Definition noteFrame (doc : Document) (timestamp : Q) (s : MetricsState) : MetricsState :=
  match lastTimestamp s with
  | Some previous =>
      {| lastTimestamp := Some timestamp;
         frameCount := frameCount s + 1;
         frameTimes := pushFrameTime (frameTimes s) (timestamp - previous);
         lastPost := lastPost s;
         firstPaint := match firstPaint s with
                       | None => Some (now doc - start s)%Q
                       | Some p => Some p
                       end;
         start := start s |}
  | None =>
      {| lastTimestamp := Some timestamp;
         frameCount := frameCount s;
         frameTimes := frameTimes s;
         lastPost := lastPost s;
         firstPaint := firstPaint s;
         start := start s |}
  end.

Definition metricsOf (doc : Document) (s : MetricsState) : MetricsPayload :=
  let count := List.length (frameTimes s) in
  let average :=
    if (0 <? count)%nat then (Js.sum (frameTimes s) / inject_Z (Z.of_nat count))%Q else 0%Q in
  let rate := if negb (Qle_bool average 0) then (1000 / average)%Q else 0%Q in
  {| fps := Js.toFixed2 rate;
     frameTimeMs := Js.toFixed2 average;
     frameSamples := Z.of_nat count;
     canvasSize := detectCanvas doc;
     firstPaintMs := firstPaint s;
     devicePixelRatio := pixelRatio doc |}.

Definition recordFrame (doc : Document) (timestamp : Q) (s : MetricsState)
  : MetricsState * list Effect :=
  let s' := noteFrame doc timestamp s in
  if Qle_bool 100 (timestamp - lastPost s')
  then ({| lastTimestamp := lastTimestamp s';
           frameCount := 0;
           frameTimes := frameTimes s';
           lastPost := timestamp;
           firstPaint := firstPaint s';
           start := start s' |},
        [Post "arcade:metrics" (Metrics (metricsOf doc s'))])
  else (s', []).

(** The frame recorder fed a sequence of animation frames, each with its
    timestamp and what the document answers then.  The log pairs every
    message with the timestamp of the frame that posted it. *)
Fixpoint recordFrames (s : MetricsState) (frames : list (Q * Document))
  : list (Q * Effect) :=
  match frames with
  | [] => []
  | (timestamp, doc) :: rest =>
      let (s', out) := recordFrame doc timestamp s in
      (map (pair timestamp) out ++ recordFrames s' rest)%list
  end.

Definition isMetricsPost (e : Effect) : bool :=
  match e with
  | Post type _ => String.eqb type "arcade:metrics"
  | _ => false
  end.

(** The timestamps at which metrics messages went out, in order. *)
Definition metricsTimes (s : MetricsState) (frames : list (Q * Document)) : list Q :=
  map fst (filter (fun entry => isMetricsPost (snd entry)) (recordFrames s frames)).

(** *** The message handler *)

(** [event.data], when it is an object: its [source], and its [type]
    when it has one. *)
Record MessageData : Set := {
  source : string;
  type : option string
}.

Record MessageEvent : Set := {
  data : option MessageData;
  origin : string
}.

(** A call into [window.localStorage] returns or throws. *)
Inductive Attempt (A : Type) : Type :=
| Returns (a : A)
| Throws.
Arguments Returns {A} a.
Arguments Throws {A}.

Record Storage := {
  st_length : Attempt nat;                          (* window.localStorage.length *)
  st_key : nat -> Attempt (option string);          (* window.localStorage.key(i) *)
  st_getItem : string -> Attempt (option string)    (* window.localStorage.getItem(key) *)
}.

(** The body of the enumeration loop at index [i]: it throws, it skips
    the index ([continue]), or it has an entry to push. *)
Definition readEntry (st : Storage) (i : nat) : Attempt (option Entry) :=
  match st_key st i with
  | Throws => Throws
  | Returns None => Returns None
  | Returns (Some key) =>
      if String.eqb key "" then Returns None
      else match st_getItem st key with
           | Throws => Throws
           | Returns value => Returns (Some (key, value))
           end
  end.

(** The loop from index [i] with [steps] indices left; the boolean tells
    whether the loop was left by an exception. *)
Fixpoint enumerateFrom (st : Storage) (i steps : nat) (entries : list Entry)
  : list Entry * bool :=
  match steps with
  | O => (entries, false)
  | S steps' =>
      match readEntry st i with
      | Throws => (entries, true)
      | Returns None => enumerateFrom st (S i) steps' entries
      | Returns (Some entry) => enumerateFrom st (S i) steps' (entries ++ [entry])%list
      end
  end.

Definition enumerate (st : Storage) : list Entry * bool :=
  match st_length st with
  | Throws => ([], true)
  | Returns n => enumerateFrom st 0 n []
  end.

Definition requestHighscores (st : Storage) : list Effect :=
  let (entries, threw) := enumerate st in
  ((if threw
    then [Post "arcade:error" (EnumerationError "Failed to enumerate localStorage")]
    else []) ++
   [Post "arcade:highscores" (Highscores entries)])%list.

Definition isPauseControl (type : string) : bool :=
  String.eqb type "arcade:focus" || String.eqb type "arcade:blur" ||
  String.eqb type "arcade:pause" || String.eqb type "arcade:resume".

(** The ['message'] listener; [ORIGIN] is [window.origin] at injection. *)
Definition handleMessage (ORIGIN : string) (st : Storage) (event : MessageEvent)
  : list Effect :=
  match data event with
  | None => []
  | Some d =>
      if negb (String.eqb (source d) BRIDGE_PARENT_SOURCE) then []
      else if negb (String.eqb (origin event) ORIGIN) then []
      else
        match type d with
        | None => []
        | Some type =>
            if String.eqb type "" then []
            else if isPauseControl type then
              [DispatchWindow type; DispatchDocument type;
               Post "arcade:pause-state" (PauseState type)]
            else if String.eqb type "arcade:toggle-help" then
              [DispatchWindow "arcade:toggle-help"; DispatchDocument "arcade:toggle-help"]
            else if String.eqb type "arcade:request-highscores" then requestHighscores st
            else []
        end
  end.

(** *** [sendReadyOnce] and the wrapped [requestAnimationFrame] *)

(** The payload of an arcade:ready message. *)
Record ReadyPayload : Set := {
  rp_canvasSize : CanvasSize;
  rp_devicePixelRatio : Q
}.

(** [sendReadyOnce] on the flag [readySent]: the flag afterwards, and the
    arcade:ready message when one is posted. *)
Definition sendReadyOnce (doc : Document) (readySent : bool) : bool * option ReadyPayload :=
  if readySent then (true, None)
  else
    match detectCanvas doc with
    | Some size =>
        (true, Some {| rp_canvasSize := size; rp_devicePixelRatio := pixelRatio doc |})
    | None => (false, None)
    end.

(** The triggers of [sendReadyOnce] one after the other (the mutation
    observer, DOMContentLoaded, load, the timer, every animation frame),
    each with the document as it is then: the ready messages posted. *)
Fixpoint readyPosts (readySent : bool) (triggers : list Document) : list ReadyPayload :=
  match triggers with
  | [] => []
  | doc :: rest =>
      let (sent, out) := sendReadyOnce doc readySent in
      (match out with Some p => [p] | None => [] end ++ readyPosts sent rest)%list
  end.

Definition readyAfter (readySent : bool) (triggers : list Document) : bool :=
  fold_left (fun sent doc => fst (sendReadyOnce doc sent)) triggers readySent.

Record AgentState : Set := {
  metricsState : MetricsState;
  readySent : bool
}.

(** What one animation frame does, in order. *)
Inductive FrameEvent : Set :=
| Telemetry (e : Effect)               (* posted by recordFrame *)
| ReadyPosted (p : ReadyPayload)       (* posted by sendReadyOnce *)
| Callback (timestamp : Q).            (* callback(timestamp) *)

(** The function that the wrapped [requestAnimationFrame] hands to the
    original one: [recordFrame], [sendReadyOnce], then the callback of the
    embedded program. *)
Definition onAnimationFrame (doc : Document) (timestamp : Q) (a : AgentState)
  : AgentState * list FrameEvent :=
  let (m, posted) := recordFrame doc timestamp (metricsState a) in
  let (sent, ready) := sendReadyOnce doc (readySent a) in
  ({| metricsState := m; readySent := sent |},
   (map Telemetry posted ++
    match ready with Some p => [ReadyPosted p] | None => [] end ++
    [Callback timestamp])%list).

Fixpoint animationFrames (a : AgentState) (frames : list (Q * Document)) : list FrameEvent :=
  match frames with
  | [] => []
  | (timestamp, doc) :: rest =>
      let (a', out) := onAnimationFrame doc timestamp a in
      (out ++ animationFrames a' rest)%list
  end.

Definition callbackOf (e : FrameEvent) : option Q :=
  match e with Callback t => Some t | _ => None end.
(** * ai-summarized-news: chunking, grouping and summary aggregation

    A shallow embedding of the text segmentation pipeline
    ([backend/src/types/chunking.ts], the content chunker worker and the
    chunk-group summarizer worker) together with the properties the
    specification states about it.

    JavaScript strings are sequences of UTF-16 code units; a code unit is a
    natural number ([N]) and a string a list of them.  JavaScript numbers
    that hold lengths, offsets and configuration knobs are integers ([Z]
    or [nat] where the code can only produce a non-negative value). *)

From Stdlib Require Import ZArith QArith Qround Lia List Ascii String.
From stdpp Require Import base option list sorting gmap pretty.

Local Open Scope Z_scope.

(** ** JavaScript strings *)

Definition char := N.
Definition jsstring := list char.

(** An ASCII literal as a JavaScript string. *)
Definition str (s : string) : jsstring :=
  N_of_ascii <$> list_ascii_of_string s.

Definition NL : char := 10%N.
Definition SP : char := 32%N.

(** [WhiteSpace] and [LineTerminator] code units: the set that both
    [String.prototype.trim] and the regular expression class [\s] use. *)
Definition is_ws (c : char) : bool :=
  ((9 <=? c) && (c <=? 13) || (c =? 32) || (c =? 160) || (c =? 5760)
   || (8192 <=? c) && (c <=? 8202) || (c =? 8232) || (c =? 8233)
   || (c =? 8239) || (c =? 8287) || (c =? 12288) || (c =? 65279))%N.

(** [k] clamped into [0 .. len] the way [slice] treats a relative index:
    a negative index counts from the end. *)
Definition rel_index (len k : Z) : Z :=
  if k <? 0 then Z.max (len + k) 0 else Z.min k len.

(** [String.prototype.slice] and [Array.prototype.slice]. *)
Definition slice {A} (l : list A) (start end_ : Z) : list A :=
  let len := Z.of_nat (length l) in
  let from := rel_index len start in
  let to := rel_index len end_ in
  take (Z.to_nat (to - from)) (drop (Z.to_nat from) l).

(** [s.slice(start)]: the end defaults to the length. *)
Definition slice_from {A} (l : list A) (start : Z) : list A :=
  slice l start (Z.of_nat (length l)).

Exercise instructions: Begin at the line above that has "frameTimes := pushFrameTime" and stop after the line that has "firstPaintMs := firstPaint s;", copying each line exactly and adding nothing else.

Expected answer:
         frameTimes := pushFrameTime (frameTimes s) (timestamp - previous);
         lastPost := lastPost s;
         firstPaint := match firstPaint s with
                       | None => Some (now doc - start s)%Q
                       | Some p => Some p
                       end;
         start := start s |}
  | None =>
      {| lastTimestamp := Some timestamp;
         frameCount := frameCount s;
         frameTimes := frameTimes s;
         lastPost := lastPost s;
         firstPaint := firstPaint s;
         start := start s |}
  end.

Definition metricsOf (doc : Document) (s : MetricsState) : MetricsPayload :=
  let count := List.length (frameTimes s) in
  let average :=
    if (0 <? count)%nat then (Js.sum (frameTimes s) / inject_Z (Z.of_nat count))%Q else 0%Q in
  let rate := if negb (Qle_bool average 0) then (1000 / average)%Q else 0%Q in
  {| fps := Js.toFixed2 rate;
     frameTimeMs := Js.toFixed2 average;
     frameSamples := Z.of_nat count;
     canvasSize := detectCanvas doc;
     firstPaintMs := firstPaint s;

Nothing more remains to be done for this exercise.